Hi Desperado,
I could write a book about myself but in forums like this everyone gets pieces-parts. Here's a little more history on me for this anarexia thing.
Root Cause:
When my dad turned 40 and I distinctly remember that birthday, I was 9. For what ever reason I remember his noticing his own gain in weight as he was getting quite the belly on him. He had already been on blood pressure medicine since he was 36. With basic understanding genetics at that time, I knew that in time, I'd be looking like him and for what ever reason, that wasn't appealing. At that time, I must have burned in my mind or put this in the back of my head that I would watch for this to start happening of course not wanting this to happen. For the next 28 years, I had stayed thin from just being an active person and some of my jobs. I was only semi weight conteous and never payed much attention cause my weight was always low... 125-133.
Trigger:
Recently, I had been maintaining 130-133 for quite some time in my upper 20's to mid 30's but then when I hit 35, my weight started to creep up.... 135 then 138. I started cutting a couple things out of my diet but when my weight touched 141.... Bang!.... Noooooo!
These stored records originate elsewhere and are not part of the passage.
(** C3, as stated, fails: an embedding that is an array of non-numeric
    values (here a non-numeric string or object and [undefined]) is listed
    as dropped by the specification, yet [extractValidEmbeddings] keeps the
    record, each entry coerced to [0]. *)
Lemma extractValidEmbeddings_keeps_non_numeric :
  let data : list RuntimeNode := [Some [JsOther PrimFloat.nan; JsUndefined]] in
  listedAsDropped (nth 0 data None) = true /\
  indices (extractValidEmbeddings data) = [0] /\
  vectors (extractValidEmbeddings data) = [[PrimFloat.zero; PrimFloat.zero]].
Proof. repeat split. Qed.

(** The call on raw items: an entry that [Number] cannot convert makes it
    throw, and without such an entry it returns what the function returns
    on the converted items. *)
Lemma convertEntries_thrown (embedding : list RawEntry) :
  convertEntries embedding = Thrown <-> In Unconvertible embedding.
Proof.
  induction embedding as [|entry rest IH]; simpl.
  - split; [discriminate | tauto].
  - destruct entry as [value|].
    + destruct (convertEntries rest).
      * split; [discriminate|]. intros [H|H]; [discriminate H|]. apply IH in H. discriminate H.
      * split; [|reflexivity]. intros _. right. apply IH. reflexivity.
    + split; auto.
Qed.

Lemma convertEntries_convertible (embedding : list JsValue) :
  convertEntries (map Convertible embedding) = Returned embedding.
Proof.
  induction embedding as [|value rest IH]; simpl; [reflexivity|]. rewrite IH. reflexivity.
Qed.

Lemma extractRaw_thrown_from (raw : list RawNode) (i : nat) :
  Js.foldIdxFrom
    (fun completion item idx =>
       match completion with
       | Returned st => extractItemRaw st item idx
       | Thrown => Thrown
       end) i raw Thrown = Thrown.
Proof. revert i. induction raw as [|item rest IH]; intros i; simpl; auto. Qed.

Lemma extractRaw_thrown_iff_from (raw : list RawNode) (i : nat) (st : ValidEmbeddings) :
  Js.foldIdxFrom
    (fun completion item idx =>
       match completion with
       | Returned st => extractItemRaw st item idx
       | Thrown => Thrown
       end) i raw (Returned st) = Thrown <->
  exists embedding, In (Some embedding) raw /\ In Unconvertible embedding.
Proof.
  revert i st. induction raw as [|item rest IH]; intros i st; cbn [Js.foldIdxFrom].
  - split; [discriminate | intros [e [[] _]]].
  - assert (Hskip : (exists embedding, In (Some embedding) rest /\ In Unconvertible embedding) ->
                    exists embedding, In (Some embedding) (item :: rest) /\
                                      In Unconvertible embedding).
    { intros [e [H1 H2]]. exists e. split; [right; exact H1 | exact H2]. }
    destruct item as [embedding|]; cbn [extractItemRaw].
    + destruct (convertEntries embedding) as [values|] eqn:Hconv.
      * assert (Hno : ~ In Unconvertible embedding).
        { intros H. apply convertEntries_thrown in H. congruence. }
        assert (Hiff : (exists e, In (Some e) (Some embedding :: rest) /\ In Unconvertible e) <->
                       exists e, In (Some e) rest /\ In Unconvertible e).
        { split; [|exact Hskip]. intros [e [[H|H] He]]; [|exists e; auto].
          injection H as <-. contradiction. }
        rewrite Hiff. destruct (Nat.eqb (length embedding) 0); apply IH.
      * assert (Hin : In Unconvertible embedding) by (apply convertEntries_thrown; exact Hconv).
        destruct (Nat.eqb (length embedding) 0) eqn:E.
        -- apply Nat.eqb_eq in E. destruct embedding; [destruct Hin | discriminate E].
        -- rewrite extractRaw_thrown_from. split; [|reflexivity].
           intros _. exists embedding. split; [left; reflexivity | exact Hin].
    + rewrite IH. split; [exact Hskip|].
      intros [e [[H|H] He]]; [discriminate H | exists e; auto].
Qed.

Lemma extractRaw_convertible_from (data : list RuntimeNode) (i : nat) (st : ValidEmbeddings) :
  Js.foldIdxFrom
    (fun completion item idx =>
       match completion with
       | Returned st => extractItemRaw st item idx
       | Thrown => Thrown
       end) i (map rawNode data) (Returned st)
  = Returned (Js.foldIdxFrom extractItem i data st).
Proof.
  revert i st. induction data as [|item rest IH]; intros i st; cbn [map Js.foldIdxFrom].
  - reflexivity.
  - destruct item as [embedding|]; cbn [rawNode option_map extractItemRaw extractItem].
    + rewrite length_map, convertEntries_convertible.
      destruct (Nat.eqb (length embedding) 0); apply IH.
    + apply IH.
Qed.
A couple buttons had popped off my pants in a short period. That was it. I went on a diet... well, I changed my diet habits <-- the smart thing.
Hair Trigger:
I was happy getting back down to 127 and maintained that for 6 months. Even at that time my wife wanted me to gain back 5 pounds. I am keeping a daily log of my moring weight watching my weight average in a constant state of flux in a spreadsheet graph. When my weight average slowly but surely started to creep up and especially over a 2 week vacation to which I lost my controled daily routine, this sudden deep down fear struck and I started going to an extreem and re-lost that pound plus a couple more. I would even out for a couple weeks and when ever my average when back up a half pound, fear would come on again and I would loose one to two more pounds again. The downward spiral started. I even started fasting one or two meals on the weekends. I would have a very small breakfast with my wife and then skip lunch and not eat or drink some times till she got home from work.
Fears:
Like fear of heights, or stage fright, or clausterphobia or arachniphobia, this fat phobia, I need to treat the same way as I did with stage fright. I have to face this fear willingly on my own. I am a cadet counselor at my church and it took 2 years to get over the stage fright I had every cadet night. Now I go over and teach my cadet class without a thought. I have to follow the same principle with this fear I have now. I have to push myself to eat normaly every meal and talk my subconteous into believing I am too thin... that it's ok to gain some weight back. That's kind of hard when you love the way you look as it is. My self perception may be unrealistic at the moment.... I think I'm just fine when actually I'm too skinny... but I'm blinded at the moment and can't see that. At least for me, I don't look in the mirror and think I look fat. My attempt at gaining weight by building muscle failed as I seem to be buring more fat than what I gained in muscle. I might look like a stick like my wife says but I'm a buffed stick.
There is more to me and more factors that affect all this but I can't think of them all at once. I just need some moral support as I fearfully eat a little more and hope I can handle putting some meat on my bones.
Thanks for the replies Desperodo and Freewill.